Friday, April 20, 2007

OK, Virginia Tech

Alright, it's time for me to post my obligatory two cents about the killings.

Every time one of these things happen, I can't help but think how fortunate I am that I didn't grow up to be a school shooter. There was a time in my life when I don't think I was too far away from it. When I was in high school, especially in freshman and sophomore years, I was lonely. I'd go through entire days and not say a word to anyone. I'd come home, and my parents would criticize me and question why I wasn't making friends.

I'm not sure why I wasn't making friends. I was pretty, smart, and I'd come from a place where I'd been popular. I'd been the captain of the cheerleading squad in the town where I went to middle school...but when my family relocated for me to go to high school because of my father's job, something inside of me changed, and it's never been quite the same.

I am glad my parents moved...I got a better education, and I'm a better person for it. However, I think if they hadn't moved, I would have taken a much more traditional path in my life. I would have married a nice local boy, lived near my family, probably taught high school English and gone to church with my mother every weekend. I'd probably have a baby already.

When I heard about the Virginia Tech killings and saw the video, I can't help but feel the rage that this kid is expressing. I remember hating everyone...HATING them. If I'd been a little less attractive, male, a little less intelligent, and had access to guns, I might have been one of those guys. It was an awful feeling--spending every day, alone. Looking at all the people and their social circles and feeling so very much outside of everything.

Being that kind of outsider does give you a special view on the situation you're in. You see people's falsity, their hypocrisy, and their pettiness in a way that you just can't when you're inside. Combine that enhanced ability to see people's ugliness with the deep pain of feeling lonely or being teased for being different, and a rage grows inside of you that's pretty awful.

There are people who teased me that I still can't forgive--2 boys in particular come to mine. If I saw them today, more than 10 years later, I'd still not be able to be civil to them. They were really awful to me, and it reaffirmed everything that I believed about the kids in my high school--they were snobby, superficial, wealthy, and judgmental. These 2 boys mocked my clothes, my drug use, and my shyness. There were times when I could have killed them I hated them so much.

I'm sorry for the families of the kids who died in the massacre, and I'm especially sorry for the kids who were just living their lives, going to class, and trying to do the best they could to get by.

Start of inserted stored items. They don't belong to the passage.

(* ===== verification/GoStrings.v ===== *)
(** * Strings and numbers, as the Go standard library has them

    [strconv.Itoa] and [strconv.Atoi], [sort.Strings], [strings.Join], the UTF-8
    decoding of [range], and lemmas on strings the components share.  A Go string is a sequence of bytes, a [string]
    here. *)
From Stdlib Require Export Ascii.
From stdpp Require Export pretty.
From S2P Require Import Prelude.
Open Scope Z_scope.

(** ** Lemmas on strings *)

Lemma string_app_assoc (s t u : string) : (s +:+ t) +:+ u = s +:+ (t +:+ u).
Proof.
  induction s as [|c s IH]; [done|].
  change (String c ((s +:+ t) +:+ u) = String c (s +:+ (t +:+ u))). by rewrite IH.
Qed.

Lemma string_app_nil_r (s : string) : s +:+ "" = s.
Proof. induction s as [|c s IH]; [done|]. change (String c (s +:+ "") = String c s). by rewrite IH. Qed.

(** The characters of a string. *)
Fixpoint has_char (c : Ascii.ascii) (s : string) : bool :=
  match s with
  | EmptyString => false
  | String d s => bool_decide (d = c) || has_char c s
  end.

Lemma has_char_app c s t : has_char c (s +:+ t) = has_char c s || has_char c t.
Proof. induction s as [|d s IH]; simpl; [done|]. by rewrite IH, orb_assoc. Qed.

(** ** Numerals *)

Definition Itoa (n : Z) : string := pretty n.

Definition dash : Ascii.ascii := "-"%char.

(** A decimal numeral has only digits. *)
Lemma pretty_N_go_char c x s :
  (∀ d, pretty_N_char d ≠ c) → has_char c s = false → has_char c (pretty_N_go x s) = false.
Proof.
  intros Hc. revert s. induction (N.lt_wf_0 x) as [x _ IH]; intros s Hs.
  destruct (decide (x = 0)%N) as [->|Hx]; [by rewrite pretty_N_go_0|].
  rewrite pretty_N_go_step by lia. apply IH; [by apply N.div_lt; lia|].
  simpl. rewrite Hs, orb_false_r. by apply bool_decide_eq_false.
Qed.

Lemma Itoa_char c n :
  (∀ d, pretty_N_char d ≠ c) → 0 ≤ n → has_char c (Itoa n) = false.
Proof.
  intros Hc Hn. unfold Itoa, pretty, pretty_Z. destruct n as [|p|p]; [| |lia].
  - simpl. rewrite orb_false_r. apply bool_decide_eq_false, (Hc 0%N).
  - unfold pretty, pretty_positive, pretty, pretty_N. case_decide; [done|]. by apply pretty_N_go_char.
Qed.

Lemma Itoa_no_dash n : 0 ≤ n → has_char dash (Itoa n) = false.
Proof. apply Itoa_char. intros d. unfold pretty_N_char. by repeat case_match. Qed.

Lemma String_length_app s t : String.length (s +:+ t) = (String.length s + String.length t)%nat.
Proof. induction s as [|c s IH]; simpl; [done|]. by rewrite IH. Qed.

Lemma string_app_inj (s t u : string) : s +:+ t = s +:+ u → t = u.
Proof. induction s as [|c s IH]; simpl; [done|]. intros [= H]. auto. Qed.

Lemma Itoa_inj n m : Itoa n = Itoa m → n = m.
Proof. apply (inj (pretty : Z → string)). Qed.

(** [strconv.Atoi] with its error dropped: 0 on a syntax error, the nearest
    [int] on a range error. *)
Definition maxInt : Z := 2 ^ 63 - 1.
Definition minInt : Z := - 2 ^ 63.

Fixpoint digits (acc : Z) (s : string) : option Z :=
  match s with
  | EmptyString => Some acc
  | String c s =>
    let d := Z.of_N (Ascii.N_of_ascii c) - 48 in
    if decide (0 ≤ d ≤ 9) then digits (10 * acc + d) s else None
  end.

Definition unsigned (s : string) : option Z :=
  match s with EmptyString => None | _ => digits 0 s end.

Definition Atoi (s : string) : Z :=
  let signed := match s with
    | String "-"%char s => Z.opp <$> unsigned s
    | String "+"%char s => unsigned s
    | _ => unsigned s
    end in
  match signed with
  | None => 0
  | Some z => Z.max minInt (Z.min maxInt z)
  end.

(** ** Sorting *)

(** [sort.Strings]: the order of bytes is total, so a sorted permutation is
    unique and any sorting algorithm computes this one. *)
Definition sortStrings : list string → list string := merge_sort String.le.

(** ** Joining *)

Definition concatStrings (l : list string) : string := foldr String.app "" l.

Lemma concatStrings_app l k : concatStrings (l ++ k) = concatStrings l +:+ concatStrings k.
Proof. unfold concatStrings. induction l as [|s l IH]; simpl; [done|]. by rewrite IH, string_app_assoc. Qed.

Fixpoint Join (l : list string) (sep : string) : string :=
  match l with
  | [] => ""
  | [s] => s
  | s :: l => s +:+ sep +:+ Join l sep
  end.

(** ** Runes: the UTF-8 decoding of [range] over a string *)

Definition byte (c : ascii) : Z := Z.of_N (N_of_ascii c).
Definition RuneError : Z := 65533.

(** A continuation byte, between the bounds its first byte allows. *)
Definition inRange (lo hi : Z) (c : ascii) : bool := bool_decide (lo ≤ byte c ≤ hi).
Definition isCont : ascii → bool := inRange 128 191.

(** The bounds on the byte after the first one of a three- or four-byte
    rune. *)
Definition second3 (a : Z) : Z * Z :=
  if decide (a = 224) then (160, 191) else if decide (a = 237) then (128, 159) else (128, 191).
Definition second4 (a : Z) : Z * Z :=
  if decide (a = 240) then (144, 191) else if decide (a = 244) then (128, 143) else (128, 191).

(** The runes of a string, each with its bytes; a byte that starts no valid
    encoding is [RuneError] by itself. *)
Fixpoint runes (s : string) : list (Z * string) :=
  match s with
  | EmptyString => []
  | String a s1 =>
    let x := byte a in
    let bad := (RuneError, String a "") :: runes s1 in
    if decide (x < 128) then (x, String a "") :: runes s1
    else if decide (194 ≤ x ≤ 223) then
      match s1 with
      | String b s2 =>
        if isCont b
        then ((x - 192) * 64 + (byte b - 128), String a (String b "")) :: runes s2 else bad
      | _ => bad
      end
    else if decide (224 ≤ x ≤ 239) then
      match s1 with
      | String b (String c s3) =>
        if inRange (second3 x).1 (second3 x).2 b && isCont c
        then ((x - 224) * 4096 + (byte b - 128) * 64 + (byte c - 128),
              String a (String b (String c ""))) :: runes s3 else bad
      | _ => bad
      end
    else if decide (240 ≤ x ≤ 244) then
      match s1 with
      | String b (String c (String e s4)) =>
        if inRange (second4 x).1 (second4 x).2 b && isCont c && isCont e
        then ((x - 240) * 262144 + (byte b - 128) * 4096 + (byte c - 128) * 64 + (byte e - 128),
              String a (String b (String c (String e "")))) :: runes s4 else bad
      | _ => bad
      end
    else bad
  end.

(** Decoding loses nothing: the pieces are non-empty and make up the string. *)
Lemma runes_spec s : Forall (λ x, x.2 ≠ "") (runes s) ∧ concatStrings (snd <$> runes s) = s.
Proof.
  remember (String.length s) as n eqn:Hn. assert (String.length s ≤ n)%nat as Hle by lia. clear Hn.
  revert s Hle. induction n as [|n IH]; intros s Hle.
  { by destruct s; [|simpl in Hle; lia]. }
  assert (∀ r bs rest, bs ≠ "" → s = bs +:+ rest → runes s = (r, bs) :: runes rest →
    Forall (λ x, x.2 ≠ "") (runes s) ∧ concatStrings (snd <$> runes s) = s) as Hcons.
  { intros r bs rest Hne -> ->. destruct (IH rest) as [H1 H2].
    - rewrite String_length_app in Hle. destruct bs; [done|simpl in Hle; lia].
    - split; [by constructor|]. rewrite fmap_cons. cbn [snd]. unfold concatStrings in *. simpl. by rewrite H2. }
  destruct s as [|a s1]; [done|].
  assert (runes (String a s1) = (RuneError, String a "") :: runes s1 →
    Forall (λ x, x.2 ≠ "") (runes (String a s1)) ∧ concatStrings (snd <$> runes (String a s1)) = String a s1) as Hbad.
  { by apply (Hcons RuneError (String a "") s1). }
  cbn [runes] in *. case_decide as H1.
  { by eapply (Hcons _ (String a "") s1). }
  case_decide as H2.
  { destruct s1 as [|b s2]; [by apply Hbad|]. destruct (isCont b); [|by apply Hbad].
    by eapply (Hcons _ (String a (String b "")) s2). }
  case_decide as H3.
  { destruct s1 as [|b [|c s3]]; [by apply Hbad..|]. destruct (_ && _); [|by apply Hbad].
    by eapply (Hcons _ (String a (String b (String c ""))) s3). }
  case_decide as H4; [|by apply Hbad].
  destruct s1 as [|b [|c [|e s4]]]; [by apply Hbad..|]. destruct (_ && _); [|by apply Hbad].
  by eapply (Hcons _ (String a (String b (String c (String e "")))) s4).
Qed.

(** ** Valid UTF-8 *)

(** What encoding/json makes of a string on its way to the other side: a byte
    that starts no valid encoding becomes U+FFFD, the rest stays. *)
Definition replacement : string :=
  String "239"%char (String "191"%char (String "189"%char "")).

Definition badByte (x : Z * string) : bool :=
  bool_decide (x.1 = RuneError) && bool_decide (String.length x.2 = 1%nat).

Definition validPiece (x : Z * string) : string := if badByte x then replacement else x.2.

Definition toValid (s : string) : string := concatStrings (validPiece <$> runes s).

(** A string that is sent as it is. *)
Definition validUTF8 (s : string) : Prop := toValid s = s.

(** A piece that decodes as one rune whatever follows it. *)
Definition stable (x : Z * string) : Prop := ∀ rest, runes (x.2 +:+ rest) = x :: runes rest.

Lemma replacement_stable : stable (RuneError, replacement).
Proof. done. Qed.

Lemma runes_stable s : Forall (λ x, badByte x = true ∨ stable x) (runes s).
Proof.
  remember (String.length s) as n eqn:Hn. assert (String.length s ≤ n)%nat as Hle by lia. clear Hn.
  revert s Hle. induction n as [|n IH]; intros s Hle.
  { by destruct s; [constructor|simpl in Hle; lia]. }
  destruct s as [|a s1]; [constructor|]. simpl in Hle.
  assert (Forall (λ x, badByte x = true ∨ stable x) ((RuneError, String a "") :: runes s1)) as Hbad.
  { constructor; [by left|]. apply IH. lia. }
  cbn [runes] in *. case_decide as H1.
  { constructor; [|apply IH; lia]. right. intros rest. simpl. by rewrite decide_True. }
  case_decide as H2.
  { destruct s1 as [|b s2]; [done|]. destruct (isCont b) eqn:Eb; [|done]. simpl in Hle.
    constructor; [|apply IH; lia]. right. intros rest. simpl.
    by rewrite decide_False, decide_True, Eb by done. }
  case_decide as H3.
  { destruct s1 as [|b [|c s3]]; [done..|]. destruct (_ && _) eqn:Eb; [|done]. simpl in Hle.
    constructor; [|apply IH; lia]. right. intros rest. simpl.
    by rewrite !decide_False, decide_True, Eb by done. }
  case_decide as H4; [|done].
  destruct s1 as [|b [|c [|e s4]]]; [done..|]. destruct (_ && _) eqn:Eb; [|done]. simpl in Hle.
  constructor; [|apply IH; lia]. right. intros rest. simpl.
  by rewrite !decide_False, decide_True, Eb by done.
Qed.

(** A string made of stable pieces decodes into them. *)
Lemma runes_concat l : Forall stable l → runes (concatStrings (snd <$> l)) = l.
Proof.
  induction 1 as [|x l Hx _ IH]; [done|]. rewrite fmap_cons. unfold concatStrings in *. simpl.
  by rewrite Hx, IH.
Qed.

Definition validRune (x : Z * string) : Z * string :=
  if badByte x then (RuneError, replacement) else x.

Lemma validRune_good x : badByte (validRune x) = false.
Proof. unfold validRune. by destruct (badByte x) eqn:E. Qed.

Lemma toValid_runes s : runes (toValid s) = validRune <$> runes s.
Proof.
  rewrite <- (runes_concat (validRune <$> runes s)).
  - f_equal. change (toValid s) with (concatStrings (validPiece <$> runes s)).
    apply (f_equal concatStrings). rewrite <- list_fmap_compose. apply list_fmap_ext.
    intros i x _. unfold validPiece, validRune. simpl. by destruct (badByte x).
  - apply Forall_fmap. eapply Forall_impl; [apply runes_stable|]. intros x Hx. simpl. unfold validRune.
    destruct Hx as [->|Hx]; [apply replacement_stable|].
    destruct (badByte x); [apply replacement_stable|done].
Qed.

(** Coercion is done once: what arrives is valid. *)
Lemma toValid_valid s : validUTF8 (toValid s).
Proof.
  unfold validUTF8. unfold toValid at 1. rewrite toValid_runes, <- list_fmap_compose.
  change (toValid s) with (concatStrings (validPiece <$> runes s)).
  apply (f_equal concatStrings), list_fmap_ext. intros i x _. unfold validPiece. simpl.
  rewrite validRune_good. unfold validRune. by destruct (badByte x).
Qed.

But I'm also sorry for and the pain and rage he must have felt to do what he did. I'm sorry that we live in a world where people have to experience such pain.

1 comment:

Anonymous said...

Thank you. Finally someone else who can somewhat sense some of the pain this kid was feeling. Sometimes I think if onlY one person would have REALLY TRIED to get him to open up this could have been prevented. One person could have changed SEUNG HUI CHO'S life but nobody thought he was worth the bother. So sad to think that just because he was from another country the american people couldn't accept him and show a little respect. Nobody knows what it was like to be him for a day. he was a human the same as everyone else yet he wasn't treated that way, and as far as his family not getting his ring or diploma well thats just another stupid american way. The people tht bullied him i'm sure were mostly americans and even though what he did was wrong, SEUNG HUI CHO was a succesful student that tried.